# Task to carry out
In the records below, find the line holding "simpl in *. lia." and the line holding "which no failure". Set down both, with every line between them, exactly.

Records from a dataset:
....

(* ===== verification/Effects.v ===== *)
(** * Handlers as programs over effects

    An [async] handler runs between the points at which it touches something
    shared: the breaker, the limiter, the cache, the pool, the clock.  A handler
    is a finite tree of such effects, and a statement about [all_runs] of it
    holds for every way the environment, that is every other request, may answer
    them. *)
From S2P Require Import Prelude.

Inductive prog (E : Type → Type) (A : Type) : Type :=
| Ret (a : A)
| Vis {X : Type} (e : E X) (k : X → prog E A).

Global Arguments Ret {E A} a.
Global Arguments Vis {E A X} e k.

Fixpoint prog_bind {E A B} (p : prog E A) (f : A → prog E B) : prog E B :=
  match p with
  | Ret a => f a
  | Vis e k => Vis e (λ x, prog_bind (k x) f)
  end.

Definition trigger {E X} (e : E X) : prog E X := Vis e Ret.

(** [?] in an [async fn] that returns a [Result]. *)
Definition try_bind {E A B F} (p : prog E (result A F)) (f : A → prog E (result B F)) :
    prog E (result B F) :=
  prog_bind p (λ r, match r with Ok a => f a | Err e => Ret (Err e) end).

Notation "x <~ p ; k" := (prog_bind p (λ x, k))
  (at level 100, p at next level, right associativity) : rust_scope.
Notation "'try' x <~ p ; k" := (try_bind p (λ x, k))
  (at level 100, x name, p at next level, right associativity) : rust_scope.

(** An effect that happened, with its answer. *)
Inductive event (E : Type → Type) : Type :=
| Ev {X : Type} (e : E X) (x : X).

Global Arguments Ev {E X} e x.

(** [all_runs G p Q]: every run of [p] whose effects are answered as [G]
    promises ends with a trace and a result that satisfy [Q]. *)
Fixpoint all_runs {E A} (G : event E → Prop) (p : prog E A) (Q : list (event E) → A → Prop) : Prop :=
  match p with
  | Ret a => Q [] a
  | Vis e k => ∀ x, G (Ev e x) → all_runs G (k x) (λ tr a, Q (Ev e x :: tr) a)
  end.

(** [some_run p Q]: some run of [p] does. *)
Fixpoint some_run {E A} (p : prog E A) (Q : list (event E) → A → Prop) : Prop :=
  match p with
  | Ret a => Q [] a
  | Vis e k => ∃ x, some_run (k x) (λ tr a, Q (Ev e x :: tr) a)
  end.

(** Nothing is promised. *)
Definition any {E} (e : event E) : Prop := True.

Section runs.
Context {E : Type → Type}.
Implicit Types G : event E → Prop.

Lemma all_runs_mono {A} G (p : prog E A) Q Q' :
  (∀ tr a, Q tr a → Q' tr a) → all_runs G p Q → all_runs G p Q'.
Proof.
  revert Q Q'. induction p as [a|X e k IH]; intros Q Q' HQ; simpl; [apply HQ|].
  intros Hp x Hx. eapply IH; [|apply Hp, Hx]. simpl. auto.
Qed.

Lemma all_runs_bind {A B} G (p : prog E A) (f : A → prog E B) Q :
  all_runs G (prog_bind p f) Q ↔
  all_runs G p (λ tr a, all_runs G (f a) (λ tr' b, Q (tr ++ tr') b)).
Proof.
  revert Q. induction p as [a|X e k IH]; intros Q; simpl; [done|].
  apply forall_proper. intros x. by rewrite IH.
Qed.

Lemma all_runs_try {A B F} G (p : prog E (result A F)) (f : A → prog E (result B F)) Q :
  all_runs G (try_bind p f) Q ↔
  all_runs G p (λ tr r, match r with
                        | Ok a => all_runs G (f a) (λ tr' b, Q (tr ++ tr') b)
                        | Err e => Q tr (Err e)
                        end).
Proof.
  unfold try_bind. rewrite all_runs_bind. split; apply all_runs_mono; intros tr [a|e]; simpl;
    rewrite ?app_nil_r; done.
Qed.

(** Two statements about all runs combine. *)
Lemma all_runs_and {A} G (p : prog E A) Q Q' :
  all_runs G p Q → all_runs G p Q' → all_runs G p (λ tr a, Q tr a ∧ Q' tr a).
Proof.
  revert Q Q'. induction p as [a|X e k IH]; intros Q Q'; simpl; [done|]. auto.
Qed.

(** A stronger promise has fewer runs. *)
Lemma all_runs_weaken {A} G G' (p : prog E A) Q :
  (∀ e, G' e → G e) → all_runs G p Q → all_runs G' p Q.
Proof. intros HG. revert Q. induction p as [a|X e k IH]; intros Q; simpl; auto. Qed.

(** Every event of a run is as promised. *)
Lemma all_runs_promised {A} G (p : prog E A) : all_runs G p (λ tr _, Forall G tr).
Proof.
  induction p as [a|X e k IH]; simpl; [by constructor|]. intros x Hx.
  eapply all_runs_mono; [|apply IH]. by constructor.
Qed.

(** A run has a trace: what holds of all runs holds of one that exists. *)
Lemma all_some {A} (p : prog E A) Q Q' :
  all_runs any p Q → some_run p Q' → some_run p (λ tr a, Q tr a ∧ Q' tr a).
Proof.
  revert Q Q'. induction p as [a|X e k IH]; intros Q Q'; simpl; [done|].
  intros Ha [x Hx]. exists x. apply IH; [by apply Ha|done].
Qed.

Lemma some_run_elim {A} (p : prog E A) Q : some_run p Q → ∃ tr a, Q tr a.
Proof.
  revert Q. induction p as [a|X e k IH]; intros Q; simpl; [eauto|].
  intros [x (tr&a&HQ)%IH]. eauto.
Qed.

(** Where every effect can be answered, every program has a run. *)
Lemma some_run_exists {A} (p : prog E A) : (∀ X (e : E X), inhabited X) → some_run p (λ _ _, True).
Proof.
  intros Hin. induction p as [a|X e k IH]; simpl; [done|]. destruct (Hin X e) as [x]. by exists x.
Qed.
End runs.
(** C18: the trip condition.  Fed with fewer than 2^53 outcomes inside one
    window, none of whose failures completed a majority, a breaker with the
    default ratio is closed; a success leaves it closed, and a further failure
    opens it exactly when, counting it, at least [minimum_requests] requests
    were seen and at least half of them failed. *)
Theorem trips_exactly_on_majority cfg t0 os now :
  failure_ratio cfg = f64_half → 0 ≤ minimum_requests cfg →
  Forall (λ o, in_window cfg t0 (fst o)) os → in_window cfg t0 now →
  Z.of_nat (length os) < 2 ^ 53 - 1 → quiet cfg os →
  let b := record_all (new cfg t0) os in
  state b = Closed ∧ state (record_success now b) = Closed ∧
  (state (record_failure now b) = Open ↔
   minimum_requests cfg ≤ Z.of_nat (length os) + 1 ∧
   Z.of_nat (length os) + 1 ≤ 2 * (count_failures os + 1)).
Proof.
  intros Hr Hm Hwin Hnow Hlen Hq b.
  assert (counts b t0 os) as Hc by (apply record_all_counts; auto with lia).
  assert (config b = cfg) as Hcfg by (by unfold b; rewrite record_all_config).
  pose proof (record_success_counts cfg t0 b os now Hcfg Hnow Hlen Hc) as [].
  destruct (record_failure_counts cfg t0 Hr b os now Hcfg Hnow Hlen Hc) as [Hopen Hclosed].
  assert (majority cfg (os ++ [(now, false)]) ↔
    minimum_requests cfg ≤ Z.of_nat (length os) + 1 ∧
    Z.of_nat (length os) + 1 ≤ 2 * (count_failures os + 1)) as Hiff.
  { unfold majority. rewrite count_failures_snoc, length_app. simpl. lia. }
  destruct Hc. split_and!; [done..|].
  destruct (decide (majority cfg (os ++ [(now, false)]))) as [Hmaj|Hmaj]; [tauto|].
  destruct (Hclosed Hmaj) as [Hs _ _ _ _]. rewrite Hs. split; [done|tauto].
Qed.

Lemma trips_exactly_on_majority_witness :
  state (record_failure 3 (record_all (new
    {| failure_ratio := f64_half; minimum_requests := 4; cfg_window := 60;
       cooldown := 50; cfg_probe_successes := 2 |} 0)
    [(1, true); (2, false); (2, true)])) = Open.
Proof.
  apply (trips_exactly_on_majority
    {| failure_ratio := f64_half; minimum_requests := 4; cfg_window := 60;
       cooldown := 50; cfg_probe_successes := 2 |} 0 [(1, true); (2, false); (2, true)] 3).
  - reflexivity.
  - simpl; lia.
  - repeat constructor.
  - reflexivity.
  - simpl; lia.
  - intros p t Hp [Hmin _]. apply prefix_length in Hp. rewrite length_app in *.
    simpl in *. lia.
  - vm_compute. split; discriminate.
Defined.

(** ** Safety of interleaved runs *)

Lemma run_app s ls1 s1 ls2 s2 : run s ls1 s1 → run s1 ls2 s2 → run s (ls1 ++ ls2) s2.
Proof. induction 1; simpl; eauto with proxy. Qed.

Lemma step_clock s l s' : step s l s' → clock s ≤ clock s'.
Proof. destruct 1; simpl; lia. Qed.

Lemma run_clock s ls s' : run s ls s' → clock s ≤ clock s'.
Proof. induction 1 as [|????? Hs _ IH]; [lia|]. apply step_clock in Hs. lia. Qed.

Lemma record_success_not_half_open now b :
  state b ≠ HalfOpen → state (record_success now b) = state b ∧ trips (record_success now b) = trips b.
Proof. intros. unfold record_success. by destruct (state b) eqn:Hs. Qed.

(** a healthy token never trips the circuit.  In every interleaving in
    which no failure is recorded the circuit is closed, has counted no trip,
    and has refused no request. *)
Theorem healthy_never_trips cfg now ls s :
  run (init cfg now) ls s → LFailure ∉ ls →
  state (brk s) = Closed ∧ trips (brk s) = 0 ∧ rejected (brk s) = 0 ∧
  Forall (λ l, l = LFast ∨ l = LSuccess) ls.
Proof.
  assert (∀ s0 ls s, run s0 ls s → LFailure ∉ ls →
    state (brk s0) = Closed → waiting s0 = 0%nat → trips (brk s0) = 0 → rejected (brk s0) = 0 →
    state (brk s) = Closed ∧ trips (brk s) = 0 ∧ rejected (brk s) = 0 ∧
    Forall (λ l, l = LFast ∨ l = LSuccess) ls) as Hgen.
  { induction 1 as [|s0 l s1 ls' s2 Hstep Hrun IH]; intros Hnf Hs Hw Ht Hr; [auto|].
    apply not_elem_of_cons in Hnf as [Hl Hnf].
    destruct Hstep; simpl in *; try congruence.
    - destruct IH as (?&?&?&?); auto 10.
    - destruct (record_success_not_half_open now0 b) as [Hs' Ht']; [congruence|].
      destruct IH as (?&?&?&?); auto 10; try congruence.
      unfold record_success; by rewrite Hs. }
  intros Hrun Hnf. by eapply Hgen.
Qed.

....

# Answer to this problem
    simpl in *. lia.
  - vm_compute. split; discriminate.
Defined.

(** ** Safety of interleaved runs *)

Lemma run_app s ls1 s1 ls2 s2 : run s ls1 s1 → run s1 ls2 s2 → run s (ls1 ++ ls2) s2.
Proof. induction 1; simpl; eauto with proxy. Qed.

Lemma step_clock s l s' : step s l s' → clock s ≤ clock s'.
Proof. destruct 1; simpl; lia. Qed.

Lemma run_clock s ls s' : run s ls s' → clock s ≤ clock s'.
Proof. induction 1 as [|????? Hs _ IH]; [lia|]. apply step_clock in Hs. lia. Qed.

Lemma record_success_not_half_open now b :
  state b ≠ HalfOpen → state (record_success now b) = state b ∧ trips (record_success now b) = trips b.
Proof. intros. unfold record_success. by destruct (state b) eqn:Hs. Qed.

(** a healthy token never trips the circuit.  In every interleaving in
    which no failure is recorded the circuit is closed, has counted no trip,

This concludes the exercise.